The company says surveys show that WD-40, the slippery stuff in the blue and yellow aerosol can, can be found in as many as 80 percent of American homes and that it has at least 2,000 uses, most discovered by users themselves. These include silencing squeaky hinges, removing road tar from automobiles and protecting tools from rust.

Mr. Barry was not part of the Rocket Chemical Company in 1953, when its staff of three set out to develop a line of rust-prevention solvents and degreasers for the aerospace industry in a small lab in San Diego. It took them 40 attempts to work out the water displacement formula. The name WD-40 stands for “water displacement, formulation successful in 40th attempt.”

Convair, a unit of General Dynamics, first used WD-40 to protect the outer skin of the Atlas missile from rust and corrosion. The product worked so well that employees sneaked WD-40 cans out of the plant to use at home. Norm Larsen, the Rocket Chemical technician who invented WD-40, soon came up with the idea of selling it to the general public.

WD-40 hit store shelves in San Diego in 1958. In 1961, employees came in on a Saturday to produce the first truckload shipment to meet disaster needs of victims of Hurricane Carla on the Gulf Coast.

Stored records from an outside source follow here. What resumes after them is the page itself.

Lemma changed_busy hand todo outs id x r X : runs (busy w hand todo e c (told_changed id x r :: outs)) (changed env apply id x r) (fun _ => busy w hand todo e c outs) X.
Proof.
  unfold changed. eapply runs_bind; [apply ready_busy|]. intros []. apply runs_state. intros s0 Hb. destruct (active s0) eqn:Ha; cbn [negb]; [|apply runs_done; intros s [-> _]; eapply busy_over; [|exact Hb]; congruence].
  assert (Hstay : lgeneration (link s0) <> e \/ fold_left (absorb c) outs (bindings s0) = bindings_of c -> runs (fun s => s = s0 /\ busy w hand todo e c (told_changed id x r :: outs) s) done (fun _ => busy w hand todo e c outs) X).
  { intros H. apply runs_done. intros s [-> _]. destruct H as [H|H]; [by eapply busy_over; [|exact Hb]|]. destruct Hb as [I [H1 H2]]. split; [done|]. split; [done|]. intros _. destruct (H2 Ha) as [H3 H4]. split; [|done].
    intros Hg. destruct (H3 Hg) as (h & Hh & Hc & _). by exists h. }
  destruct Hb as [I [C1 C2]]. destruct (C2 Ha) as [C3 C4]. destruct (decide (lgeneration (link s0) = e)) as [Hg|Hg].
  - destruct (C3 Hg) as (h & Hh & Hc & Hf). cbn [fold_left] in Hf. rewrite Hh.
    assert (Hre : forall f k b y, absorb c (bindings s0) (told_changed id x r) = f (bindings s0) -> observe (view_of s0) (binding_event k id b y s0) = Some (view_of (with_bindings s0 (f (bindings s0)))) ->
      runs (fun s => s = s0 /\ busy w hand todo e c (told_changed id x r :: outs) s) (modify (fun s => with_bindings s (f (bindings s)));; emit_binding env apply k id b y) (fun _ => busy w hand todo e c outs) X).
    { intros f k b y Hab Ho. eapply runs_weaken; [eapply (rebind_busy hand todo (told_changed id x r :: outs) outs s0); [by split|done|done|by rewrite <- Hab|exact Ho]|by intros s []|done|done]. }
    assert (Hleave : (x <> ok \/ r = None) -> runs (fun s => s = s0 /\ busy w hand todo e c (told_changed id x r :: outs) s)
      match bindings s0 !! id with Some b => modify (fun s => with_bindings s (delete id (bindings s)));; emit_binding env apply k_leave id b x | None => done end (fun _ => busy w hand todo e c outs) X).
    { intros Hx. assert (Hab : absorb c (bindings s0) (told_changed id x r) = delete id (bindings s0)) by (destruct x, r; cbn; destruct Hx; done). destruct (bindings s0 !! id) as [b|] eqn:Hb; [by apply Hre; [|apply observe_leave]|].
      apply Hstay. right. rewrite <- Hf, Hab. by rewrite delete_id. }
    destruct (bool_decide (x = ok)) eqn:Ex; [|apply bool_decide_eq_false in Ex; destruct r, (bindings s0 !! id); apply Hleave; by left]. apply bool_decide_eq_true in Ex. subst x.
    destruct r as [r|]; [|destruct (bindings s0 !! id); apply Hleave; by right]. cbn [absorb] in Hf, Hre. destruct (bindings s0 !! id) as [b|] eqn:Hb.
    + destruct (N.eqb_spec (brevision b) (replica_revision r)) as [Er|Er].
      * apply Hstay. right. rewrite <- Hf. f_equal. symmetry. apply insert_id. rewrite Hb. f_equal. rewrite <- Er. by destruct b.
      * apply (Hre (fun m => <[id := with_revision b (replica_revision r)]> m) k_changed (with_revision b (replica_revision r)) ok); [done|by apply observe_changed].
    + cbn [mbind option_bind]. unfold projection_info. rewrite Hc. destruct (projections c !! id) as [p|]; cbn [fmap option_fmap option_map]; [|apply Hstay; by right].
      apply (Hre (fun m => <[id := info_binding (info_of id p) (replica_revision r)]> m)); [done|by apply observe_enter].
  - destruct (C4 Hg) as (h & Hh & Hb & Hp). rewrite Hb, lookup_empty, Hh. cbn [mbind option_bind]. unfold projection_info. rewrite Hp, lookup_empty. cbn. destruct (bool_decide _), r; apply Hstay; by left.
Qed.

Lemma busy_absorbed hand todo o outs s : (forall m, absorb c m o = m) -> busy w hand todo e c (o :: outs) s -> busy w hand todo e c outs s.
Proof. intros Ho [I [C1 C2]]. split; [done|]. split; [done|]. intros Ha. destruct (C2 Ha) as [C3 C4]. split; [|done]. intros Hg. destruct (C3 Hg) as (h & Hh & Hc & Hf). exists h. cbn in Hf. rewrite Ho in Hf. done. Qed.

Lemma presence_busy hand todo outs k type id sub owned x X : runs (busy w hand todo e c (told_presence k type id sub owned x :: outs)) (presence env apply (MkPresence k type id sub owned x)) (fun _ => busy w hand todo e c outs) X.
Proof.
  unfold presence. eapply runs_bind; [apply ready_busy|]. intros []. apply runs_state. intros s0 Hb. destruct (active s0) eqn:Ha; cbn [negb]; [|apply runs_done; intros s [-> _]; eapply busy_over; [|exact Hb]; congruence].
  cbn [psubscription pkind pcontrolled]. set (o := told_presence k type id sub owned x) in *.
  assert (Hstay : lgeneration (link s0) <> e \/ absorb c (bindings s0) o = bindings s0 -> runs (fun s => s = s0 /\ busy w hand todo e c (o :: outs) s) done (fun _ => busy w hand todo e c outs) X).
  { intros H. apply runs_done. intros s [-> _]. destruct H as [H|H]; [by eapply busy_over; [|exact Hb]|]. destruct Hb as [I [H1 H2]]. split; [done|]. split; [done|]. intros _. destruct (H2 Ha) as [H3 H4]. split; [|done].
    intros Hg. destruct (H3 Hg) as (h & Hh & Hc & Hf). cbn [fold_left] in Hf. rewrite H in Hf. by exists h. }
  destruct (decide (lgeneration (link s0) = e)) as [Hg|Hg].
  - assert (Hre : forall f k' b y, absorb c (bindings s0) o = f (bindings s0) -> observe (view_of s0) (binding_event k' sub b y s0) = Some (view_of (with_bindings s0 (f (bindings s0)))) ->
      runs (fun s => s = s0 /\ busy w hand todo e c (o :: outs) s) (modify (fun s => with_bindings s (f (bindings s)));; emit_binding env apply k' sub b y) (fun _ => busy w hand todo e c outs) X).
    { intros f k' b y Hab Ho. destruct Hb as [I [C1 C2]]. destruct (C2 Ha) as [C3 C4]. destruct (C3 Hg) as (h & Hh & Hc & Hf). cbn [fold_left] in Hf.
      eapply runs_weaken; [eapply (rebind_busy hand todo (o :: outs) outs s0); [by split|done|done|by rewrite <- Hab|exact Ho]|by intros s []|done|done]. }
    subst o. cbn [absorb] in Hre, Hstay. destruct (bindings s0 !! sub) as [b|] eqn:Hs; [|apply Hstay; by right].
    assert (Hctl : forall f, (f = fun m : gmap N Binding => <[sub := with_control b x]> m) -> absorb c (bindings s0) (told_presence k type id sub owned x) = f (bindings s0) ->
      runs (fun s => s = s0 /\ busy w hand todo e c (told_presence k type id sub owned x :: outs) s)
        (if Bool.eqb (bcontrolled b) x then done else modify (fun s => with_bindings s (<[sub := with_control b x]> (bindings s)));; emit_binding env apply k_control sub (with_control b x) ok) (fun _ => busy w hand todo e c outs) X).
    { intros f -> Hab. cbn [absorb] in Hab. rewrite Hs in Hab. destruct (Bool.eqb _ _) eqn:Ex; [apply eqb_prop in Ex; subst x; apply Hstay; right; rewrite Hab; apply insert_id; rewrite Hs; by destruct b|].
      apply (Hre (fun m => <[sub := with_control b x]> m)); [done|]. apply observe_control; [done|done|]. intros E. rewrite E in Ex. by rewrite eqb_reflx in Ex. }
    destruct k; [eapply Hctl; [done|]; cbn; by rewrite Hs|by apply (Hre (delete sub)); [|apply observe_leave]|eapply Hctl; [done|]; cbn; by rewrite Hs].
  - destruct Hb as [I [C1 C2]]. destruct (C2 Ha) as [_ C4]. destruct (C4 Hg) as (h & _ & Hbs & _). rewrite Hbs, lookup_empty. apply Hstay. by left.
Qed.

Lemma guarded_busy hand todo outs g r X : runs (busy w (greply g :: hand) todo e c outs) (guarded env apply g r) (fun _ => busy w hand todo e c outs) X.
Proof.
  unfold guarded. apply runs_state. intros s0 _. destruct (shutdown (flags s0)) eqn:Hs; [apply runs_done; intros s [-> Hb]; by eapply drop_hand|].
  eapply (runs_bind _ _ _ (fun _ => busy w (greply g :: hand) todo e c outs)); [eapply runs_weaken; [apply ready_busy|by intros s []|done|done]|]. intros []. apply runs_state. intros s1 _.
  eapply runs_weaken; [apply (invoke_plain hand todo outs)|by intros s []|done|done]. done.
Qed.

(** Entering [id] ahead of [outs] does not change what they lead to. *)
Definition enters (id : N) (outs : list client_output) : Prop := forall (i : AttributeProjectionInfo) (rv : N) (m : gmap N Binding), projection_info id c = Some i -> m !! id = None ->
  fold_left (absorb c) outs (<[id := info_binding i rv]> m) = fold_left (absorb c) outs m.

Lemma watch_ready_busy hand todo outs g x id X : (x = ok -> enters id outs) -> runs (busy w (greply g :: hand) todo e c outs) (watch_ready env apply g x id) (fun _ => busy w hand todo e c outs) X.
Proof.
  intros Hen. unfold watch_ready. apply runs_state. intros s0 _. set (x1 := if (_ : bool) then disconnected else x). destruct (shutdown (flags s0)) eqn:Hs; [apply runs_done; intros s [-> Hb]; by eapply drop_hand|].
  assert (Hx1 : x1 = ok -> x = ok) by (unfold x1; destruct (_ && _); done). clearbody x1.
  eapply (runs_bind _ _ _ (fun _ => busy w (greply g :: hand) todo e c outs)); [eapply runs_weaken; [apply ready_busy|by intros s []|done|done]|]. intros []. apply runs_state. intros s1 Hb.
  set (x2 := if (_ : bool) then disconnected else x1). assert (Hx2 : x2 = ok -> x1 = ok /\ active s1 = true).
  { unfold x2. destruct (active s1); [|rewrite orb_true_r; done]. destruct (_ || _); done. } clearbody x2.
  eapply (runs_bind _ _ _ (fun _ => busy w (greply g :: hand) todo e c outs)).
  - destruct (_ && _) eqn:E; [|apply runs_ret; by intros s []]. apply andb_true_iff in E as [E1%bool_decide_eq_true E2%bool_decide_eq_true]. destruct (Hx2 E1) as [Hx Ha]. specialize (Hen (Hx1 Hx)).
    destruct (host s1) as [h|] eqn:Hh; cbn [mbind option_bind]; [|apply runs_ret; by intros s []].
    destruct (projection_info id (attributes h)) as [i|] eqn:Hi; [|apply runs_ret; by intros s []]. destruct (attribute_snapshot id h) as [u|]; [|apply runs_ret; by intros s []].
    assert (Hg : lgeneration (link s1) = e).
    { destruct (decide (lgeneration (link s1) = e)) as [|Hg]; [done|]. destruct Hb as [_ [_ C2]]. destruct (C2 Ha) as [_ C4]. destruct (C4 Hg) as (h' & Hh' & _ & Hp). rewrite Hh in Hh'. injection Hh' as <-. unfold projection_info in Hi. by rewrite Hp, lookup_empty in Hi. }
    assert (Hf : attributes h = c /\ fold_left (absorb c) outs (bindings s1) = bindings_of c).
    { destruct Hb as [_ [_ C2]]. destruct (C2 Ha) as [C3 _]. destruct (C3 Hg) as (h' & Hh' & Hc & Hf). rewrite Hh in Hh'. by injection Hh' as <-. }
    destruct Hf as [Hc Hf]. rewrite Hc in Hi.
    apply runs_assoc. eapply (runs_bind _ _ _ (fun _ => busy w (greply g :: hand) todo e c outs)); [|intros []; by apply runs_ret].
    eapply runs_weaken; [apply (rebind_busy (greply g :: hand) todo outs outs s1 (<[id := info_binding i (revision u)]>)); [done|done|done|rewrite (Hen _ _ _ Hi E2); exact Hf|by apply observe_enter]|by intros s []|done|done].
  - intros x3. apply runs_state. intros s2 _. eapply runs_weaken; [apply (invoke_plain hand todo outs)|by intros s []|done|done]. done.
Qed.

(** *** Callbacks of the attribute client *)

Lemma ask_keys_delete s k g : asks (ledger s) !! k = Some g -> ask_keys s ≡ₚ k :: ask_keys (with_asks s (delete k (asks (ledger s)))).
Proof. intros Hk. unfold ask_keys. cbn. by rewrite <- (map_to_list_delete _ _ _ Hk). Qed.

Lemma base_take_ask v hand todo k s : (forall s s', v s = v (with_asks s s')) -> base_inv v w hand (k :: todo) s ->
  exists g, asks (ledger s) !! k = Some g /\ base_inv v w (greply g :: hand) todo (with_asks s (delete k (asks (ledger s)))).
Proof.
  intros Hv [H1 H2 H2' H3 H4 H5 H6]. assert (Hin : k ∈ ask_keys s) by (rewrite H4; by left). unfold ask_keys in Hin. apply list_elem_of_fmap in Hin as ([k' g] & -> & Hin%elem_of_map_to_list). cbn [fst] in *.
  exists g. split; [done|]. constructor; try done.
  - cbn [with_asks with_ledger ledger log flags]. by rewrite <- Hv.
  - apply (Permutation_cons_inv (a := k')). rewrite <- (ask_keys_delete s k' g Hin). exact H4.
  - intros j [Hj|[y Hj]]; [apply H5; by left|]. cbn in Hj. apply lookup_delete_Some in Hj as [_ Hj]. apply H5. right. by eexists.
  - intros Hs. rewrite <- (H6 Hs). unfold given. cbn [with_asks with_ledger ledger log calls asks]. rewrite (mnames_delete (g := greply) (asks (ledger s)) k' g Hin). rewrite <- !app_assoc. do 2 apply Permutation_app_head. cbn. by rewrite Permutation_middle.
Qed.

Lemma take_ask hand todo outs k s : busy w hand (k :: todo) e c outs s -> exists g, asks (ledger s) !! k = Some g /\ busy w (greply g :: hand) todo e c outs (with_asks s (delete k (asks (ledger s)))).
Proof. intros [[I1 I2] C]. destruct (base_take_ask current hand todo k s ltac:(done) I1) as (g & Hg & I). exists g. split; [done|]. split; [by split|exact C]. Qed.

WD-40 was used to recondition flood-damaged vehicles.

Sales continued to increase, but it was the arrival of Mr. Barry as president and chief executive in 1969 that jolted the company to dominance in its unusual niche market. He immediately changed the name of Rocket Chemical to the WD-40 Company, on the indisputable theory that it did not make rockets.

Mr. Barry was fiercely dedicated to protecting the secret formula of WD-40, not to mention its trademarks and distinctive container. The company never patented WD-40, in order to avoid having to disclose the ingredients publicly. Its name became synonymous with the product, like Kleenex.

Mr. Barry acknowledged in interviews with Forbes magazine in 1980 and 1988 that other companies, including giants like 3M and DuPont, made products that closely resembled WD-40.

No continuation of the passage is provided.